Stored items
Lemma find_tex_Some a l n i : find_tex a l n = Some i -> n <= i /\ exists t, l !! Z.to_nat (i - n) = Some t /\ tex_matches a t = true.
Proof.
  revert n. induction l as [|t l IH]; intros n H; cbn in H; [done|]. destruct (tex_matches a t) eqn:E.
  - injection H as <-. split; [lia|]. exists t. by rewrite Z.sub_diag.
  - apply IH in H as (Hn & t' & Ht' & Em). split; [lia|]. exists t'. split; [|done].
    by replace (Z.to_nat (i - n)) with (S (Z.to_nat (i - (n + 1)))) by lia.
Qed.
Lemma tex_matches_ok a t : tex_matches a t = true -> pvr2_tex_valid (state t) = true /\
  addr_first (meta t) = a_addr a /\ w_shift (meta t) = a_w_shift a /\ h_shift (meta t) = a_h_shift a /\ tex_fmt (meta t) = a_tex_fmt a /\
  vq_compression (meta t) = a_vq_compression a.
Proof. unfold tex_matches. rewrite !andb_true_iff, bool_decide_eq_true, !Z.eqb_eq, !Bool.eqb_true_iff. naive_solver. Qed.

Lemma used_inv p i t : tex_inv p -> at_idx (tex_cache p) i = Some t -> pvr2_tex_valid (state t) = true ->
  tex_inv (with_slot p i (with_used (next_frame_stamp p) t) (rend p)).
Proof.
  intros Hp Hi Hv. pose proof (ti_slot p Hp i t Hi) as Hs.
  destruct (slot_change p i (obj_no t) t (with_used (next_frame_stamp p) t) (rend p)) as [H _]; try done.
  - by right.
  - intros j tj Hji Hj Hn E. apply Hji. symmetry. by eapply (ti_inj p Hp i j t tj); [..|lia|].
  - unfold slot_inv in *. cbn [state with_used meta obj_no frame_stamp_last_used last_update].
    assert (Ho : owns p i t -> owns (with_slot p i (with_used (next_frame_stamp p) t) (rend p)) i (with_used (next_frame_stamp p) t))
      by (intros [H1 H2 H3]; by split).
    destruct (state t); [done| |].
    + destruct Hs as [Hm [[Hs _]|Hs]]; split; auto.
    + destruct Hs as (Hm & Hs & Hl & Hu). split; [done|]. split; [by apply Ho|]. split; [done|]. intros Huw He. by apply Hu.
  - by right.
  - intros Hf. by apply (ti_free p Hp).
Qed.

Lemma find_ok p a : tex_inv p ->
  pvr2_tex_cache_find a p = Ok (None, p) \/
  exists i p', pvr2_tex_cache_find a p = Ok (Some i, p') /\ tex_inv p' /\ gives p a i p'.
Proof.
  intros Hp. unfold pvr2_tex_cache_find. rewrite (bind_ok _ _ _ _ _ eq_refl).
  destruct (find_tex a (tex_cache p) 0) as [i|] eqn:E; [right|by left].
  apply find_tex_Some in E as (Hi & t & Ht & Em). rewrite Z.sub_0_r in Ht.
  assert (Hat : at_idx (tex_cache p) i = Some t) by by apply at_idx_Some. destruct (tex_matches_ok a t Em) as (Hv & Hma).
  exists i, (with_slot p i (with_used (next_frame_stamp p) t) (rend p)). split; [|split; [by apply used_inv|]].
  - by rewrite (bind_ok _ _ _ _ _ (get_slot_ok p i t Hat)).
  - eexists. split; [exact (at_idx_same _ _ _ _ Hat)|]. cbn. naive_solver.
Qed.
(** ** New textures *)
Lemma pick_slot_inl c l n old i : pick_slot c l n old = inl i ->
  n <= i /\ exists t, l !! Z.to_nat (i - n) = Some t /\ state t = PVR2_TEX_INVALID.
Proof.
  revert n old. induction l as [|t l IH]; intros n old H; cbn [pick_slot] in H; [done|].
  destruct (pvr2_tex_valid (state t)) eqn:E; cbn [negb] in H.
  - apply IH in H as (Hn & t' & Ht' & Em). split; [lia|]. exists t'. split; [|done].
    by replace (Z.to_nat (i - n)) with (S (Z.to_nat (i - (n + 1)))) by lia.
  - injection H as <-. split; [lia|]. exists t. rewrite Z.sub_diag. split; [done|]. by destruct (state t).
Qed.
Lemma pick_slot_inr c l n old i : pick_slot c l n old = inr (Some i) ->
  fst <$> old = Some i \/ (n <= i /\ exists t, l !! Z.to_nat (i - n) = Some t /\ frame_stamp_last_used t < c).
Proof.
  revert n old. induction l as [|t l IH]; intros n old H; cbn [pick_slot] in H; [left; by injection H|].
  destruct (pvr2_tex_valid (state t)) eqn:E; cbn [negb] in H; [|done].
  apply IH in H as [H|(Hn & t' & Ht' & Em)].
  - destruct (Z.ltb_spec (frame_stamp_last_used t) c); cbn [andb] in H; [|by left].
    destruct (match old with None => true | Some _ => _ end); [|by left]. injection H as <-. right. split; [lia|]. exists t.
    by rewrite Z.sub_diag.
  - right. split; [lia|]. exists t'. split; [|done]. by replace (Z.to_nat (i - n)) with (S (Z.to_nat (i - (n + 1)))) by lia.
Qed.

(** the slot that is taken gives its object back *)
Definition give_back (obj : Z) : M (pvr2 Img) unit :=
  when (obj >=? 0) (on_rend (rend_exec_il (GFX_IL_FREE_OBJ obj)) ;; on_rend (pvr2_free_gfx_obj obj)).

Definition fresh_slot p (a : tex_args) : pvr2_tex :=
  {| last_update := 0; meta := asked_meta (palette_tp p) a; obj_no := -1; frame_stamp_last_used := next_frame_stamp p;
     state := PVR2_TEX_DIRTY |}.

Lemma fresh_inv p i k t a g :
  tex_inv p -> args_ok a -> at_idx (tex_cache p) i = Some t -> obj_no t = -1 \/ obj_no t = k ->
  (forall j tj, j <> i -> at_idx (tex_cache p) j = Some tj -> 0 <= obj_no tj -> obj_no tj <> k) ->
  gfx_frame i k (rend p) g -> at_idx (states g) k <> Some true ->
  (at_idx (states g) k = Some false -> exists o, at_idx (obj_array g) k = Some o /\ free_obj o) ->
  tex_inv (with_slot p i (fresh_slot p a) g).
Proof.
  intros Hp Ha Hi Hk Ho Hf Hs1 Hs2. destruct (slot_change p i k t (fresh_slot p a) g) as [H _]; try done; [|by left].
  split; [by apply asked_ok|]. by left.
Qed.

Lemma give_back_ok p i t a : tex_inv p -> args_ok a -> at_idx (tex_cache p) i = Some t ->
  exists g, give_back (obj_no t) p = Ok (tt, upd_rend g p) /\ tex_inv (with_slot p i (fresh_slot p a) g).
Proof.
  intros Hp Ha Hi. unfold give_back. destruct (slot_obj p i t (ti_slot p Hp i t Hi)) as [Hn|[Ho Hn]].
  - exists (rend p). rewrite Hn. split; [by destruct p|]. apply (fresh_inv p i (-1) t); try done; [by left|]. intros. lia.
  - replace (obj_no t >=? 0) with true by lia. cbn [when]. destruct (ow_obj _ _ _ Ho) as (o & Eo & _).
    pose proof (ow_state _ _ _ Ho) as Hs. destruct (free_obj_ok (rend p) (obj_no t) o Eo) as (o' & Hf & E).
    pose proof (at_idx_range _ _ _ Hs) as Hr.
    exists (set_states (<[Z.to_nat (obj_no t) := false]> (states (rend p))) (set_objs (<[Z.to_nat (obj_no t) := o']> (obj_array (rend p))) (rend p))).
    split.
    { rewrite (bind_ok _ _ _ _ _ (on_rend_ok _ _ _ _ E)). unfold on_rend, pvr2_free_gfx_obj. cbn [rend upd_rend states set_objs].
      by rewrite Hs. }
    apply (fresh_inv p i (obj_no t) t); try done; [by right|by eapply owned_by|..].
    + split; cbn; intros; rewrite ?at_idx_other by (done || lia); try done. by rewrite !length_insert.
    + cbn. rewrite (at_idx_same _ _ _ _ Hs). done.
    + intros _. exists o'. split; [exact (at_idx_same _ _ _ _ Eo)|done].
Qed.

Lemma add_fmt_ok p tp a : 0 <= tp <= 3 -> args_ok a ->
  (if negb (is_pal (a_tex_fmt a)) then pvr2_tex_fmt_to_gfx (a_tex_fmt a) else translate_palette_to_pix_format tp) p =
  Ok (pix_fmt (asked_meta tp a), p).
Proof.
  intros Htp Ha. pose proof (mo_fmt _ Ha) as Hf. unfold fmt_ok in Hf. cbn in Hf. cbn. unfold tex_gfx_fmt. cbn.
  assert (tp = 0 \/ tp = 1 \/ tp = 2 \/ tp = 3) as H4 by lia.
  destruct (a_tex_fmt a); try done; by destruct H4 as [->|[->|[->| ->]]].
Qed.
Lemma install_ok p i a g : tex_inv p -> args_ok a ->
  tex_install i (next_frame_stamp p) (palette_tp p) a (upd_rend g p) = Ok (Some i, with_slot p i (fresh_slot p a) g).
Proof.
  intros Hp Ha. unfold tex_install. rewrite (bind_ok _ _ _ _ _ (add_fmt_ok _ _ a (ti_pal p Hp) Ha)).
  replace (if a_vq_compression a && negb _ then _ else _) with (asked_vq a) by (unfold asked_vq; by destruct (a_vq_compression a), (_ =? _)).
  by rewrite (bind_ok _ _ _ _ _ (tex_addr_last_ok _ a Ha)).
Qed.

(** a new texture gets a slot whose texture was not used in this frame, unless there is none *)
Lemma add_ok p a : tex_inv p -> args_ok a ->
  pvr2_tex_cache_add a p = Ok (None, p) \/
  exists i g, pvr2_tex_cache_add a p = Ok (Some i, with_slot p i (fresh_slot p a) g) /\ tex_inv (with_slot p i (fresh_slot p a) g) /\
    exists t, at_idx (tex_cache p) i = Some t /\ (state t = PVR2_TEX_INVALID \/ frame_stamp_last_used t < next_frame_stamp p).
Proof.
  intros Hp Ha. unfold pvr2_tex_cache_add. pose proof (mo_fmt _ Ha) as Hf. unfold fmt_ok in Hf. cbn in Hf.
  rewrite bool_decide_false by (intros E; by rewrite E in Hf). rewrite (bind_ok _ _ p tt p eq_refl), (bind_ok _ _ _ _ _ eq_refl).
  pose proof (mo_w _ Ha) as Hw. pose proof (mo_h _ Ha) as Hh. cbn in Hw, Hh.
  replace (_ || _) with false by lia. rewrite andb_false_r, (bind_ok _ _ p tt p eq_refl).
  destruct (pick_slot _ _ _ _) as [i|[i|]] eqn:E; [| |by left]; right; exists i.
  - apply pick_slot_inl in E as (Hi & t & Ht & Es). rewrite Z.sub_0_r in Ht.
    assert (Hat : at_idx (tex_cache p) i = Some t) by by apply at_idx_Some.
    destruct (give_back_ok p i t a Hp Ha Hat) as (g & Eg & Hinv). pose proof (ti_slot p Hp i t Hat) as Hs. unfold slot_inv in Hs.
    rewrite Es in Hs. rewrite Hs in Eg. injection Eg as Eg. exists g. split; [|split; [done|exists t; auto]].
    rewrite <- (install_ok p i a g Hp Ha). f_equal. done.
  - apply pick_slot_inr in E as [[=]|(Hi & t & Ht & Es)]. rewrite Z.sub_0_r in Ht.
    assert (Hat : at_idx (tex_cache p) i = Some t) by by apply at_idx_Some.
    destruct (give_back_ok p i t a Hp Ha Hat) as (g & Eg & Hinv). exists g. split; [|split; [done|exists t; auto]].
    rewrite (bind_ok _ _ _ _ _ (get_slot_ok p i t Hat)). fold (give_back (obj_no t)). rewrite (bind_ok _ _ _ _ _ Eg). by apply install_ok.
Qed.

Lemma use_texture_ok p a : tex_inv p -> args_ok a ->
  exists r p', use_texture a p = Ok (r, p') /\ tex_inv p' /\
    match r with Some i => gives p a i p' | None => p' = p end.
Proof.
  intros Hp Ha. unfold use_texture. destruct (find_ok p a Hp) as [E|(i & p' & E & Hp' & Hg)]; rewrite (bind_ok _ _ _ _ _ E).
  - destruct (add_ok p a Hp Ha) as [->|(i & g & -> & Hinv & t & Ht & _)]; [by exists None, p|].
    eexists (Some i), _. split; [done|]. split; [done|]. exists (fresh_slot p a). split; [exact (at_idx_same _ _ _ _ Ht)|done].
  - by exists (Some i), p'.
Qed.

(** ** A frame *)
Context (sync_fb_to_tex_mem : Z -> M (pvr2 Img) unit).
Lemma render_ok p : tex_inv p -> exists p', render_frame sync_fb_to_tex_mem p = Ok (tt, p') /\ tex_inv p'.
Proof.
  intros Hp. unfold render_frame. destruct (xmit_ok sync_fb_to_tex_mem p Hp) as (p1 & E & Hp1 & Hd & _). rewrite (bind_ok _ _ _ _ _ E).
  eexists. split; [done|]. apply (inv_env p1 _ id); try done; try apply Hp1.
  - by rewrite list_fmap_id.
  - intros i t Hi Hs. change (id t) with t. pose proof (at_idx_range _ _ _ Hi) as Hr. rewrite (ti_len p1 Hp1) in Hr.
    specialize (Hd i Hr t Hi). unfold slot_inv in *. destruct (state t); [done|done|]. destruct Hs as (Hm & [H1 H2 H3] & Hs). by split.
Qed.
End operations.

— Assigned task —
Among the lines above, find those carrying the word "right" and copy them out.

— Reply —
  - by right.
  - by right.
  destruct (find_tex a (tex_cache p) 0) as [i|] eqn:E; [right|by left].
    destruct (match old with None => true | Some _ => _ end); [|by left]. injection H as <-. right. split; [lia|]. exists t.
  - right. split; [lia|]. exists t'. split; [|done]. by replace (Z.to_nat (i - n)) with (S (Z.to_nat (i - (n + 1)))) by lia.
    apply (fresh_inv p i (obj_no t) t); try done; [by right|by eapply owned_by|..].
  destruct (pick_slot _ _ _ _) as [i|[i|]] eqn:E; [| |by left]; right; exists i.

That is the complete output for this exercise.